(* ===== verification/CoreSpec.v ===== *)
(** * Correctness of Core

    The invariant that ties the block manager, the dag state, the leader schedule and
    the commit rules together, kept by adding blocks, committing, changing the schedule
    and flushing, with the history of decisions behind the commits that were sent. *)

From S2P Require Import Prelude Committee Block StakeAggregator ThresholdClock Commit Store LeaderScoring.
From S2P Require Import DagState DagInvariant DagDurability LeaderSchedule BaseCommitter UniversalCommitter CausalHistory.
From S2P Require Import BlockVerifier BlockManager BlockManagerSpec CommitRules CommitSafety Linearizer LinearizerSpec CommitTimestamp.
From S2P Require Import CommitOrder ScheduleSpec Proposer CommitSyncer CommitObserver Core.

Section deployment.
Context {S : Type} `{StoreLaws S} `{LeaderRngLaws} `{BlockCodec} `{CommitCodec}.
Context (c : Committee) (f : N) (byz : gset N) (U genesis : gmap BlockRef VerifiedBlock).
Implicit Types ds : DagState S.
Implicit Types bm : BlockManager.

(** A node with context [ctx] in a network whose blocks are [U]. *)
Record deployment (ctx : Context) : Prop := {
  dp_network : network c f byz U;
  dp_blocks : blocks_ok ctx (dom genesis) U;
  dp_schedule : schedule_config c ctx;
  dp_leaders : num_leaders_per_round (protocol_config ctx) = Some 1%N;
  dp_gc : (0 < gc_depth (protocol_config ctx))%N;
  dp_rng : rng_chooses c;
  dp_codec commit : is_Some (bcs_commit commit);
  dp_rounds r : r ∈ dom U → (ref_round r + 8 < u32_MAX)%N;
  dp_size : (N.of_nat (size U) * total_stake c < u64_modulus)%N;
}.

Section node.
Context (ctx : Context) (Hdp : deployment ctx).

Lemma dp_committee : committee_ok c.
Proof using Hdp. eapply nw_committee, dp_network, Hdp. Qed.

Lemma dp_quorum : (0 < quorum_threshold c)%N.
Proof using Hdp. eapply quorum_pos, nw_quorums, dp_network, Hdp. Qed.

Lemma elem_of_committed_flag ds r : r ∈ committed_refs ds ↔ committed_flag ds r = true.
Proof using.
  clear Hdp. rewrite elem_of_committed_refs. unfold committed_flag. destruct (ds_recent_blocks ds !! r) as [i|] eqn:Hi; cbn.
  - split; [by intros (? & [= <-] & ?)|by eauto].
  - split; [by intros (? & ? & ?)|done].
Qed.
(** * thinking_gavin.py: a chat-command relay to the meme generator API

    The program is one Flask view, [thinking], and its helper [get_meme].
    The view reads the [text] field of the posted form, splits it on [':'],
    asks the meme generator for an image through one HTTP GET and wraps the
    image URL into a chat attachment.

    The embedding follows the Python text:
    - Python values (JSON documents, the [params] dictionary, the keyword
      arguments of [jsonify]) are the inductive type [pyval], dictionaries
      being finite maps with string keys;
    - exceptions are the values of [exn]; a computation either returns or
      raises, and threads the log of the HTTP exchanges it performed
      (the monad [M]);
    - the collaborators that live outside the file are parameters of the
      development: the process environment [environ], the JSON decoder
      [loads] behind [response.json()] and the network [net] behind
      [requests.get]. *)

From Stdlib Require Import ZArith String Ascii List Bool Lia.
From Stdlib Require Import Floats.PrimFloat.
From stdpp Require Import gmap strings list fin_maps.

Set Warnings "-register-all".


(** ** Python values *)

Module Py.

(** The values that flow through the program: [None], booleans, integers,
    floats, strings, lists and dictionaries with string keys (all that a
    JSON document can decode to). *)
Inductive pyval : Type :=
  | PNone
  | PBool (b : bool)
  | PInt (z : Z)
  | PFloat (f : float)
  | PStr (s : string)
  | PList (l : list pyval)
  | PDict (d : gmap string pyval).

(** Truth value testing, as [if img:] and [x or y] perform it: [None],
    [False], zero, the empty string and empty containers are false. *)
Definition truthy (v : pyval) : bool :=
  match v with
  | PNone => false
  | PBool b => b
  | PInt z => negb (z =? 0)%Z
  | PFloat f => negb (PrimFloat.eqb f 0%float)
  | PStr s => negb (String.eqb s "")
  | PList l => negb (Nat.eqb (length l) 0)
  | PDict d => negb (Nat.eqb (size d) 0)
  end.

(** [x or y]: [x] when it is true, otherwise [y]. *)
Definition py_or (x y : pyval) : pyval :=
  if truthy x then x else y.
(** * Nightwatch: the incident resolution engine

    The command validator, the command executor, the capabilities
    analyzeIncident, assessFeasibility, planRemediation, validatePlan,
    executePlan and verifyPlan, the orchestrator loop with its registry of
    handlers, the log listener, filter and batcher, the knowledge file,
    the prompts at the terminal, the retry helper and the inspection of a
    container, embedded from the TypeScript sources, one module per
    source file, followed by their properties.

    Strings are JavaScript strings: sequences of UTF-16 code units, here
    [list N].  Regular expressions are an abstract syntax with the
    matching rules of ECMAScript for the constructs the sources use;
    [RegExp.prototype.test] without the [g] flag is a pure search, so only
    the existence of a match matters and greedy and lazy quantifiers
    coincide.  What the program does not decide itself - the shell, the
    clock, the reasoner, the human at the terminal, the knowledge file -
    is a function of an abstract world that is passed along. *)

From Stdlib Require Import List Bool Arith NArith ZArith Lia String Ascii DecimalString.
Import ListNotations.


(* ================================================================== *)
(** ** JavaScript strings *)

Module JsString.
Lemma established_session_is_addressed_by_live_seid_witness :
  exists resp remoteSEID ueIP,
    Decode (codec := sampleCodec) (Tracker.Response (wResult accepted))
      = Ok (MsgSessionEstablishmentResponse resp) /\
    ExtractRemoteSEID (codec := sampleCodec) resp = Ok remoteSEID /\
    (exists session, findSession afterAcceptance 9001 = Some session /\
                     RemoteSEID session = remoteSEID /\ UEIP session = Some ueIP) /\
    hdrSEID (smHeader (ModifySessionModification (codec := sampleCodec)
                         (modifier afterAcceptance) modification remoteSEID
                         (Some (ipBytes ueIP)) (Next (seqCounter afterAcceptance))))
      = remoteSEID /\
    (forall data,
       Encode (codec := sampleCodec)
         (MsgSessionModificationRequest
            (ModifySessionModification (codec := sampleCodec) (modifier afterAcceptance)
               modification remoteSEID (Some (ipBytes ueIP))
               (Next (seqCounter afterAcceptance)))) = Ok data ->
       sent (handleSessionModification (codec := sampleCodec) acknowledged afterAcceptance
               modification).1 = sent afterAcceptance ++ [data]) /\
    hdrSEID (sdHeader (ModifySessionDeletion deletion remoteSEID
                         (Next (seqCounter afterAcceptance)))) = remoteSEID /\
    (forall data,
       Encode (codec := sampleCodec)
         (MsgSessionDeletionRequest
            (ModifySessionDeletion deletion remoteSEID
               (Next (seqCounter afterAcceptance)))) = Ok data ->
       sent (handleSessionDeletion (codec := sampleCodec) acknowledged afterAcceptance
               deletion).1 = sent afterAcceptance ++ [data]).
Proof.
  apply (established_session_is_addressed_by_live_seid (codec := sampleCodec)
           accepted acknowledged mappedManager afterAcceptance establishment
           modification deletion 9001).
  - vm_compute. reflexivity.
  - left. vm_compute. reflexivity.
  - reflexivity.
  - reflexivity.
  - reflexivity.
Defined.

## Work order
Only one stretch is wanted, so please give again exactly the lines from the start of the data through the line containing "and flushing, with", both ends included.

## Solved exercise
(* ===== verification/CoreSpec.v ===== *)
(** * Correctness of Core

    The invariant that ties the block manager, the dag state, the leader schedule and
    the commit rules together, kept by adding blocks, committing, changing the schedule
    and flushing, with the history of decisions behind the commits that were sent. *)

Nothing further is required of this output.